Give only the number of lines in these records that include "congruence".

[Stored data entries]
-------------------------

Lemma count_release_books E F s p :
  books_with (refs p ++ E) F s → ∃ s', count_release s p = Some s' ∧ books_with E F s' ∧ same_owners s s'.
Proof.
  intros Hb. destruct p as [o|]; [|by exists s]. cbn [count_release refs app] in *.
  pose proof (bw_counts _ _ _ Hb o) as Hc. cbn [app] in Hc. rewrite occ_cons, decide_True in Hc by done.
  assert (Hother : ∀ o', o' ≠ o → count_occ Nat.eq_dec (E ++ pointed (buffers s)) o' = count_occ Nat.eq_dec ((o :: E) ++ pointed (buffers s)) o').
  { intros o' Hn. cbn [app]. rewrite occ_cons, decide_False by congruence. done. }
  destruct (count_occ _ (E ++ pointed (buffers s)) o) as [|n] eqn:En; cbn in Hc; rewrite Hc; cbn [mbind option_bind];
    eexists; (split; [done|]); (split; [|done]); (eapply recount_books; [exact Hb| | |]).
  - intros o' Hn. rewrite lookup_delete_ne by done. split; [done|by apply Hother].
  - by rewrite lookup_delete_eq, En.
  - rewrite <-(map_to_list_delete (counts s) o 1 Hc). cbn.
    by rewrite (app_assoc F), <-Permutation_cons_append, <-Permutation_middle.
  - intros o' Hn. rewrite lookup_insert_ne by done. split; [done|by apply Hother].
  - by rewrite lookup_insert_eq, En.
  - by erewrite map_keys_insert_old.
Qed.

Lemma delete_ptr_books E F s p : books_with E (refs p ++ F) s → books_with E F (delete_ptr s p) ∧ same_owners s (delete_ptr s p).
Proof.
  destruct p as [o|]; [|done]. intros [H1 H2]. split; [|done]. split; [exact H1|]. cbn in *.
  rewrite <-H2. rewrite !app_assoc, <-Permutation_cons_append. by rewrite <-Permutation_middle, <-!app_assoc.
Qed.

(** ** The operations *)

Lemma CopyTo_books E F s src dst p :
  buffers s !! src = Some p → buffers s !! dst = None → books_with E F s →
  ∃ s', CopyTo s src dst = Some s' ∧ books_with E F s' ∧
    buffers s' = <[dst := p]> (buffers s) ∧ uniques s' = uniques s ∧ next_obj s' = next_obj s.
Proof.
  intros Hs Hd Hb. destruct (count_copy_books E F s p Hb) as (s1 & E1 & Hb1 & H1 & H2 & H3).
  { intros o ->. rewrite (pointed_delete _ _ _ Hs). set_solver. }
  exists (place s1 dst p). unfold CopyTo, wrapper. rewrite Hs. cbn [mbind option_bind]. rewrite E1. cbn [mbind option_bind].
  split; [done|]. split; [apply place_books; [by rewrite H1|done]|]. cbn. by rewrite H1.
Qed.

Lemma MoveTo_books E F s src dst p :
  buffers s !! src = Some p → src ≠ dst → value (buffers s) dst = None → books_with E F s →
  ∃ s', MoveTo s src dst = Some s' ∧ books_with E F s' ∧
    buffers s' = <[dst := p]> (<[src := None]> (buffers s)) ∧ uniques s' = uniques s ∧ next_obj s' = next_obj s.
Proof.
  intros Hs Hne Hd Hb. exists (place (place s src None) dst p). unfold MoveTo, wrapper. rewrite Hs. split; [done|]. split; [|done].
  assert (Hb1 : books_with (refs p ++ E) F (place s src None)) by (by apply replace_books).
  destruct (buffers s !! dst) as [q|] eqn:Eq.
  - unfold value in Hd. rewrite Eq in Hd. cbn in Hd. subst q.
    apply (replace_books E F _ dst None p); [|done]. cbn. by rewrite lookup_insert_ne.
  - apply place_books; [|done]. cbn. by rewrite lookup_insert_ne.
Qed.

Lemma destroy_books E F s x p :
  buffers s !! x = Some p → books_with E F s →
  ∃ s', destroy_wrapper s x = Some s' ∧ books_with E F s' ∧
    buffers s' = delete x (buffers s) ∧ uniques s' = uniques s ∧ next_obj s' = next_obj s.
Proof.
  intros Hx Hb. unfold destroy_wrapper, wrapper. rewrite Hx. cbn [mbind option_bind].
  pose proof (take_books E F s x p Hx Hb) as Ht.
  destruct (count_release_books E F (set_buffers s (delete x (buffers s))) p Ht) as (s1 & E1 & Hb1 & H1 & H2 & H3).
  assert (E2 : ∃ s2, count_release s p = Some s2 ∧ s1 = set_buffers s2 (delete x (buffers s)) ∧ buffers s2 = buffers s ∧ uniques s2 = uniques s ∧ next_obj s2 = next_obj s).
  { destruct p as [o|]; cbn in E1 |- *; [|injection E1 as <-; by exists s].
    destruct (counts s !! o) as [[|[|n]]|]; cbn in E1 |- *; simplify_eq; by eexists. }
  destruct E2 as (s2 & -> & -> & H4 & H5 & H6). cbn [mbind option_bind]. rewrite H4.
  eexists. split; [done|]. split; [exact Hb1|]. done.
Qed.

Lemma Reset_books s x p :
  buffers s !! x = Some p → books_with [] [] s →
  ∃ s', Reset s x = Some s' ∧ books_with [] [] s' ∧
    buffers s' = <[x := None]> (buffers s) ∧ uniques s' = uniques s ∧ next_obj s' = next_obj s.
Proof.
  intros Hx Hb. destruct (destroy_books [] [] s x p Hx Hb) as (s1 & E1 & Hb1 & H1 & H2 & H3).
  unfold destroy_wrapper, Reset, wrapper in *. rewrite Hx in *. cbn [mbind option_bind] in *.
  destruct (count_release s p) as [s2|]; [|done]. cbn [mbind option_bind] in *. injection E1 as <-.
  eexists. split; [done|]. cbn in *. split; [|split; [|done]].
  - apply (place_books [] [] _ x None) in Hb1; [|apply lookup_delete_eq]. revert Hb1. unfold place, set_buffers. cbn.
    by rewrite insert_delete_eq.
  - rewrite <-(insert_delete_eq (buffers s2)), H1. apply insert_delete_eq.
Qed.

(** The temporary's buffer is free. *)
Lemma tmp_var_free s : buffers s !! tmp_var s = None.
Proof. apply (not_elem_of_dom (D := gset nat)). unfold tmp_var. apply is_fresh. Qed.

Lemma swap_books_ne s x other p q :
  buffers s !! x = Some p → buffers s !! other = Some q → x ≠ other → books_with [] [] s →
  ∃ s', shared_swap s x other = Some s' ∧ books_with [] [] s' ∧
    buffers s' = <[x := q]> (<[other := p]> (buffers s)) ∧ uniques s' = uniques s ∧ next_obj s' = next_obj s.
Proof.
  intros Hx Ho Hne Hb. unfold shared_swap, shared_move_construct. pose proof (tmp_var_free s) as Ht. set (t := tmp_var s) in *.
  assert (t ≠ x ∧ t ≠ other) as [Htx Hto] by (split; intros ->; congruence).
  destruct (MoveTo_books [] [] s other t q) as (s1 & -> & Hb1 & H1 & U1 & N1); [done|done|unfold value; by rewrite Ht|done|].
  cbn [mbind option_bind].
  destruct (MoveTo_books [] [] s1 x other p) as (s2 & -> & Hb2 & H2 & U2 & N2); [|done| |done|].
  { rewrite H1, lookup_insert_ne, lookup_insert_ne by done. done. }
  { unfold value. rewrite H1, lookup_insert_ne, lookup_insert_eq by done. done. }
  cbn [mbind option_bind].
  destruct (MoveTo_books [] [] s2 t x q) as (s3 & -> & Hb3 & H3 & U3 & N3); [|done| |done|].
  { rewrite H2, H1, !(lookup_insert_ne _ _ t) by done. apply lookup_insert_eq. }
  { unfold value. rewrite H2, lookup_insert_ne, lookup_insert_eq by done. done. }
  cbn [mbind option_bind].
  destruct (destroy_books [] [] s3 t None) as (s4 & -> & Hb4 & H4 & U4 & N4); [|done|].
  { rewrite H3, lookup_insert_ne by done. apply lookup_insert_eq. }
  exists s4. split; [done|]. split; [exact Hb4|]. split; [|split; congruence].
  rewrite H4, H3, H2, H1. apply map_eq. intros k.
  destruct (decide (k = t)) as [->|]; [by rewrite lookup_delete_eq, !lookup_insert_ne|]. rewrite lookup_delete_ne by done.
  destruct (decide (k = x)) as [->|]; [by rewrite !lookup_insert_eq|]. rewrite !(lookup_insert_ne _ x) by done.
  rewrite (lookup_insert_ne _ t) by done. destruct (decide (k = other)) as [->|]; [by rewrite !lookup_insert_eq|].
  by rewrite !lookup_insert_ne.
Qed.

-------------------------

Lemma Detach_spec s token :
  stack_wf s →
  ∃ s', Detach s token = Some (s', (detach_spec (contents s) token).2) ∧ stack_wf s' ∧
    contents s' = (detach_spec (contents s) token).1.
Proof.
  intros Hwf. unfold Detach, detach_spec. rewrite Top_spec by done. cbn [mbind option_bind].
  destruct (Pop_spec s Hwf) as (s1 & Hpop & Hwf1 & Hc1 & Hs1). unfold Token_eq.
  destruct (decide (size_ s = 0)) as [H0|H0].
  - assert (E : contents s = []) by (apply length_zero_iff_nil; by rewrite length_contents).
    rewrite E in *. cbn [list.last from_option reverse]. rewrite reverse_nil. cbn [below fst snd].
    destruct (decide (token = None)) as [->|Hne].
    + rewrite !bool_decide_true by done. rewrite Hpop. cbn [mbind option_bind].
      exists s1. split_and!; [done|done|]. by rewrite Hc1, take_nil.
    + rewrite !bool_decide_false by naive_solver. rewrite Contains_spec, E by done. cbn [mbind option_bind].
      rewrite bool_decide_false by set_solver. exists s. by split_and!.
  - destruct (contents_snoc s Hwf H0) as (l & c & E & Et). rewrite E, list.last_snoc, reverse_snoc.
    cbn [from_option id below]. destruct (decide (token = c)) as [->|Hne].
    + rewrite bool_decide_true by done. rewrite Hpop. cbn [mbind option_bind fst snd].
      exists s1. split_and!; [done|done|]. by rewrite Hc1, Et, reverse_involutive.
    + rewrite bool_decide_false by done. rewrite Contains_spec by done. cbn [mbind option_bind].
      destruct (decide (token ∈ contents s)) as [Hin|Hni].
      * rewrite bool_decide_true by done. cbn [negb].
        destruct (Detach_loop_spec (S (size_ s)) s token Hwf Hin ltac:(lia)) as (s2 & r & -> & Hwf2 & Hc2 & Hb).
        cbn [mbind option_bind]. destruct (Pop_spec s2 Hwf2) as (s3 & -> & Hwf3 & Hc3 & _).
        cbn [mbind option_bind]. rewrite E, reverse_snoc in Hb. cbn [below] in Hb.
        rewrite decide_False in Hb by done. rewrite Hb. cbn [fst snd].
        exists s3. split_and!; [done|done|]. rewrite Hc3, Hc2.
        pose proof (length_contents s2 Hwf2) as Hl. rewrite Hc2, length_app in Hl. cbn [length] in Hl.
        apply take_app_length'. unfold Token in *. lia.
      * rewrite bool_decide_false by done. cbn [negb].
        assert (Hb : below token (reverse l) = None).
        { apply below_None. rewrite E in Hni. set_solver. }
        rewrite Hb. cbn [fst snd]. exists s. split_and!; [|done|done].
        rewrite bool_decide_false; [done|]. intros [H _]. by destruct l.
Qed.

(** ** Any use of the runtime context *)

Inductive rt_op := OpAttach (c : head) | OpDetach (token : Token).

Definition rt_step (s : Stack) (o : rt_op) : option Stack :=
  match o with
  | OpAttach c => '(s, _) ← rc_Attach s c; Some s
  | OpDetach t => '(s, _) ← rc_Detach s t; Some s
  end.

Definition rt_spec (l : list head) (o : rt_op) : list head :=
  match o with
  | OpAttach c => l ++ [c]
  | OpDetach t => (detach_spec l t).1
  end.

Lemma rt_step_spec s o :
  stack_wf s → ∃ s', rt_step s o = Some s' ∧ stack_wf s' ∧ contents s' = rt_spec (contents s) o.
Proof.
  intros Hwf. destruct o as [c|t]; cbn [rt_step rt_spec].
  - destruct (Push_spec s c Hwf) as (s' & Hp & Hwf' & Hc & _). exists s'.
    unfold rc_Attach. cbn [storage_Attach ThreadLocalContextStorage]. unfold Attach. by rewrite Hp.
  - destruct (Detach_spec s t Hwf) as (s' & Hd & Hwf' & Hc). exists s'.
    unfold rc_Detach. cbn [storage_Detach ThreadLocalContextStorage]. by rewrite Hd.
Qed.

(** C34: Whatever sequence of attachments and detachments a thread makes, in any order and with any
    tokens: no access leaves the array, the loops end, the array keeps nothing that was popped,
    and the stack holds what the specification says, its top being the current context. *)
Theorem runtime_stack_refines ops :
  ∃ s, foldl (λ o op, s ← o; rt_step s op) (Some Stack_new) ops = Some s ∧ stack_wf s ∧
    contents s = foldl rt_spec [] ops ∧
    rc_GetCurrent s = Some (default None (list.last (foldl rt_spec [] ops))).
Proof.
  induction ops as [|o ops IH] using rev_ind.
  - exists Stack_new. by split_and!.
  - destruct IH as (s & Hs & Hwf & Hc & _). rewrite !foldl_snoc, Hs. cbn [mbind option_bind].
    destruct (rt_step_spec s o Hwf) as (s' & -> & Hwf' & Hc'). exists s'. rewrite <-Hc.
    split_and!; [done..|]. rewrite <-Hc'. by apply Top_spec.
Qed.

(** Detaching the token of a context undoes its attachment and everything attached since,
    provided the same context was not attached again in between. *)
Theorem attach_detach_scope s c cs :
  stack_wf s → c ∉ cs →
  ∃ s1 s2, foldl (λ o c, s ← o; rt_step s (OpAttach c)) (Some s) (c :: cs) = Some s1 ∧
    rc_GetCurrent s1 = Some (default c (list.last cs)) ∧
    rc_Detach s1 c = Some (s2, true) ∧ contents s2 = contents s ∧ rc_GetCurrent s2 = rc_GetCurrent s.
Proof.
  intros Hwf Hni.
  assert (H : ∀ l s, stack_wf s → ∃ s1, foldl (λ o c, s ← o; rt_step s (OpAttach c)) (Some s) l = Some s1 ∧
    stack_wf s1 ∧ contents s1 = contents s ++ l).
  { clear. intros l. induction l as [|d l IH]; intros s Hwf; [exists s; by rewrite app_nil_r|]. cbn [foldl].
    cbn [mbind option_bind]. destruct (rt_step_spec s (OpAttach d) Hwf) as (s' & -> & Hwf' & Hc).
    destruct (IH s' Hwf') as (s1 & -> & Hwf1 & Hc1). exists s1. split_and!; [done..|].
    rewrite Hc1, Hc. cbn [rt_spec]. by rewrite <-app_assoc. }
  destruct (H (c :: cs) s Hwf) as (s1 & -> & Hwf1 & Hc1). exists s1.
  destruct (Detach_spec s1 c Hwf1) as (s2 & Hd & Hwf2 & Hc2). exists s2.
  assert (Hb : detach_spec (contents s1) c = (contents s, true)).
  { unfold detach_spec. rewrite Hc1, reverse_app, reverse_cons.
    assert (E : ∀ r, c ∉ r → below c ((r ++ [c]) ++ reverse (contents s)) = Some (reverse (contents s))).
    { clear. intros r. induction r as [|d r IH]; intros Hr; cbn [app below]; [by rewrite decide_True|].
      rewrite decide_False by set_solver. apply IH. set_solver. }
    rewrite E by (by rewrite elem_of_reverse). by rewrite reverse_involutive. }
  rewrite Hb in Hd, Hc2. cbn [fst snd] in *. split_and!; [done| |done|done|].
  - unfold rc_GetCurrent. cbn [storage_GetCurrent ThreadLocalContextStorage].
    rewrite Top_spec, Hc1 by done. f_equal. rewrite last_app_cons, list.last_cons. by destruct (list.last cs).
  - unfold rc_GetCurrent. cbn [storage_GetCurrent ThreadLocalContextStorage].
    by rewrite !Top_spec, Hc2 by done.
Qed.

-------------------------

▶ _Answer_
3